The parties have ended. The hangovers are nursed, and our squeals of joy have been replaced by quiet sighs. After having taken stock of the last twelve months and bid them goodbye — sometimes with fierce abandon — reality (whatever that means) is settling back in.

We’re back to some kind of routine, many of us resolved to do things better — or at the very least differently — for the year to come. And while I’m all for it if this is what you’re yearning to do, I feel like taking another direction today. See, I think we spend a lot of time dreaming up lofty outcomes, only to find ourselves disappointed whether we achieve them or not. Because the things that keep us struggling along the way don’t magically disappear once we reach our destination.

And so here are some of my wishes for us, in the year to come. They don’t direct any specific course of action, but by keeping them in mind, they’ll help us frame a better way of being in the world.


If I’ve learned anything in the last few years — and I believe that I am still learning! — it’s that setting strong boundaries is one of the healthiest and most compassionate things we can do for ourselves and for others.

Boundaries differ from building walls, or hiding behind some kind of metaphorical armour (something I did for most of my adult life). I think the operative word here is hiding. When we build a fortress around ourselves, which many of us do, we essentially try to protect ourselves against any type of potential threat. The problem is that we also end up shielding ourselves against any kind of unexpected goodness.

We miss out. A lot. And we cultivate fear.

Boundaries, on the other hand, give us a sense of direction in everything we do. They aren’t a defense system, but a way of interacting with the world. With strongly rooted boundaries, we can stand proudly in our own power and worthiness, and have a great compass to navigate what life brings us.


Many people’s entire life experience — women, in particular, but not exclusively — is strongly motivated by shame. Let’s face it: shame sells! With multiple billion-dollar industries thriving thanks to keeping the status quo on shame, some people don’t even realize the power it holds over their entire life.

I want to call bullshit. Enough with shame.

The good thing is that shame, in its physical manifestation, is rather easy to identify (try it for yourself: think of a topic or a situation that’s a shame-trigger for yourself, and you should very quickly get a specific feeling in your body, which you’re likely to recognize).

A lot of shame is socially constructed, and wholly unnecessary. Let go deliberately against it. Any time we experience shame, we should question its roots and see how we can reframe the stories surrounding it, instead of taking them for granted.


We take too much for granted.
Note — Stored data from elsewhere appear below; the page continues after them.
Lemma read_len_length (len : Z) (sig rest : list Z) : secp256k1_der_read_len sig = Some (len, rest) → (length rest <= length sig)%nat.
Proof.
  destruct sig as [|b1 sig]; [done|]. cbn [secp256k1_der_read_len].
  destruct (_ =? _); [done|]. destruct (_ =? _); [intros [= _ <-]; cbn; lia|]. destruct (_ =? _); [done|]. destruct (_ <? _); [done|].
  destruct sig as [|b sig]; [done|]. destruct (_ =? _); [done|]. destruct (_ <? _); [done|].
  destruct (der_len_loop _ 0 (b :: sig)) as [[r rest']|] eqn:E; [|done]. cbn [mbind option_bind]. destruct (_ <? _); [done|]. intros [= _ <-].
  apply der_len_loop_length in E. cbn [length] in *. lia.
Qed.

Lemma sig_parse_inv (sig : list Z) (r s : secp256k1_scalar) :
  bytes_ok sig → length sig < 2 ^ 31 → secp256k1_ecdsa_sig_parse sig = Some (r, s) → sc_val r ≠ 0 → sc_val s ≠ 0 →
  sc_ok r ∧ sc_ok s ∧ sig = der_pair (scalar_octets r) (scalar_octets s).
Proof.
  intros Hb Hl E Hr Hs. destruct sig as [|tag sig]; [done|]. apply list.Forall_cons in Hb as [_ Hb]. cbn [secp256k1_ecdsa_sig_parse length] in *.
  destruct (Z.eqb_spec tag 0x30) as [->|]; [|done]. cbn [negb] in E. destruct (secp256k1_der_read_len sig) as [[rlen sig']|] eqn:El; [|done].
  cbn [mbind option_bind] in E. destruct (Z.ltb_spec rlen 0) as [|Hr0]; [done|]. destruct (Z.ltb_spec (length sig') rlen) as [|Hrl]; [done|]. cbn [orb] in E.
  destruct (Z.eqb_spec rlen (length sig')) as [Elen|]; [|done]. cbn [negb] in E.
  pose proof (read_len_inv _ _ _ Hb ltac:(lia) El) as Hi. pose proof (read_len_bytes _ _ _ Hb El) as Hb'.
  assert (length sig' <= length sig)%nat as Hle by (by eapply read_len_length).
  destruct (secp256k1_der_parse_integer sig') as [[r' sig1]|] eqn:E1; [|done]. cbn [mbind option_bind] in E.
  destruct (secp256k1_der_parse_integer sig1) as [[s' sig2]|] eqn:E2; [|done]. cbn [mbind option_bind] in E. destruct sig2; [|done]. injection E as -> ->.
  destruct (parse_integer_inv _ _ _ Hb' ltac:(lia) E1 Hr) as (c & Mc & Lc & Ec & Vc & Hrok). rewrite Ec in Hb', Hle, Elen.
  rewrite !list.Forall_cons, Forall_app in Hb'. destruct Hb' as (_ & _ & _ & Hb1). cbn [length] in *. rewrite length_app in *.
  destruct (parse_integer_inv _ _ _ Hb1 ltac:(lia) E2 Hs) as (d & Md & Ld & Ed & Vd & Hsok). rewrite app_nil_r in Ed.
  destruct (scalar_octets_spec r Hrok) as (Mr & Vr & Lr), (scalar_octets_spec s Hsok) as (Ms & Vs & Ls).
  assert (c = scalar_octets r) as -> by (apply der_minimal_unique; (done || congruence)).
  assert (d = scalar_octets s) as -> by (apply der_minimal_unique; (done || congruence)).
  split_and!; [done|done|]. rewrite Ed in Elen. cbn [length] in Elen. destruct Hi as [[_ ->]|[?|?]]; [|lia|lia]. rewrite Ec, Ed, Elen.
  unfold der_pair. cbn [app]. do 2 f_equal. lia.
Qed.

(** ** Properties *)

(** the DER codec of signatures is a bijection onto what it accepts.  Serialization reports the size it needs, at most
    72 bytes, succeeds exactly when the buffer has that size, and what it writes parses back to the two scalars; and a string
    that the strict parser accepts with both scalars not zero is the serialization of those scalars, byte for byte, so that a
    signature has one strict encoding. *)
Theorem der_codec_correct (r s : secp256k1_scalar) (size : Z) (sig : list Z) :
  sc_ok r → sc_ok s → bytes_ok sig → length sig < 2 ^ 31 → sc_val r ≠ 0 → sc_val s ≠ 0 →
  (let '(ok, n, b) := secp256k1_ecdsa_sig_serialize size r s in
   n <= 72 ∧ ok = (n <=? size) ∧ (ok = true → Z.of_nat (length b) = n ∧ secp256k1_ecdsa_sig_parse b = Some (r, s))) ∧
  (secp256k1_ecdsa_sig_parse sig = Some (r, s) → secp256k1_ecdsa_sig_serialize (length sig) r s = (true, Z.of_nat (length sig), sig)).
Proof.
  intros Hr Hs Hb Hl Nr Ns. destruct (sig_roundtrip r s Hr Hs) as [L72 Er]. split.
  - destruct (Z.le_gt_cases (length (der_pair (scalar_octets r) (scalar_octets s))) size) as [Hle|Hgt].
    + rewrite sig_serialize_eq by done. split_and!; [lia|by rewrite (proj2 (Z.leb_le _ _))|done].
    + rewrite length_der_pair in *. unfold secp256k1_ecdsa_sig_serialize. fold (scalar_octets r) (scalar_octets s).
      rewrite (proj2 (Z.ltb_lt _ _)) by lia. pose proof (length_der_pair (scalar_octets r) (scalar_octets s)).
      split_and!; [lia|by rewrite (proj2 (Z.leb_gt _ _)) by lia|done].
  - intros E. destruct (sig_parse_inv sig r s Hb Hl E Nr Ns) as (_ & _ & Esig). rewrite sig_serialize_eq by (rewrite <- Esig; lia). by rewrite <- Esig.
Qed.

Lemma der_codec_correct_witness :
  secp256k1_ecdsa_sig_serialize 8 (MkScalar 128 0 0 0) (MkScalar 5 0 0 0) = (false, 9, []) ∧
  secp256k1_ecdsa_sig_serialize 9 (MkScalar 128 0 0 0) (MkScalar 5 0 0 0) = (true, 9, [0x30; 7; 2; 2; 0; 0x80; 2; 1; 5]) ∧
  (secp256k1_ecdsa_sig_parse [0x30; 7; 2; 2; 0; 0x80; 2; 1; 5] = Some (MkScalar 128 0 0 0, MkScalar 5 0 0 0) →
   secp256k1_ecdsa_sig_serialize 9 (MkScalar 128 0 0 0) (MkScalar 5 0 0 0) = (true, 9, [0x30; 7; 2; 2; 0; 0x80; 2; 1; 5])).
Proof.
  split; [by vm_compute|]. split; [by vm_compute|].
  apply (der_codec_correct (MkScalar 128 0 0 0) (MkScalar 5 0 0 0) 9 [0x30; 7; 2; 2; 0; 0x80; 2; 1; 5]);
    [split; [repeat split; vm_compute; congruence|by vm_compute]..|by apply bytes_okb_ok|by vm_compute|by vm_compute|by vm_compute].
Defined.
We also spend too much energy focusing on the things that aren’t going as we’d like, without taking the time to acknowledge what’s good. Not that we don’t necessarily see it, but it’s often easier, even juicier, to look at all that’s wrong.

I’ll never advocate against striving to improve things, of course, but I do believe we all need to make a conscious effort to not only be more appreciative, but to actively voice it, especially with people. By making it a habit to tell others around us exactly what we appreciate about who they are or what they do, we give everyone the opportunity to shine, and to cultivate their own superpowers.

So, what are your own wishes for 2018?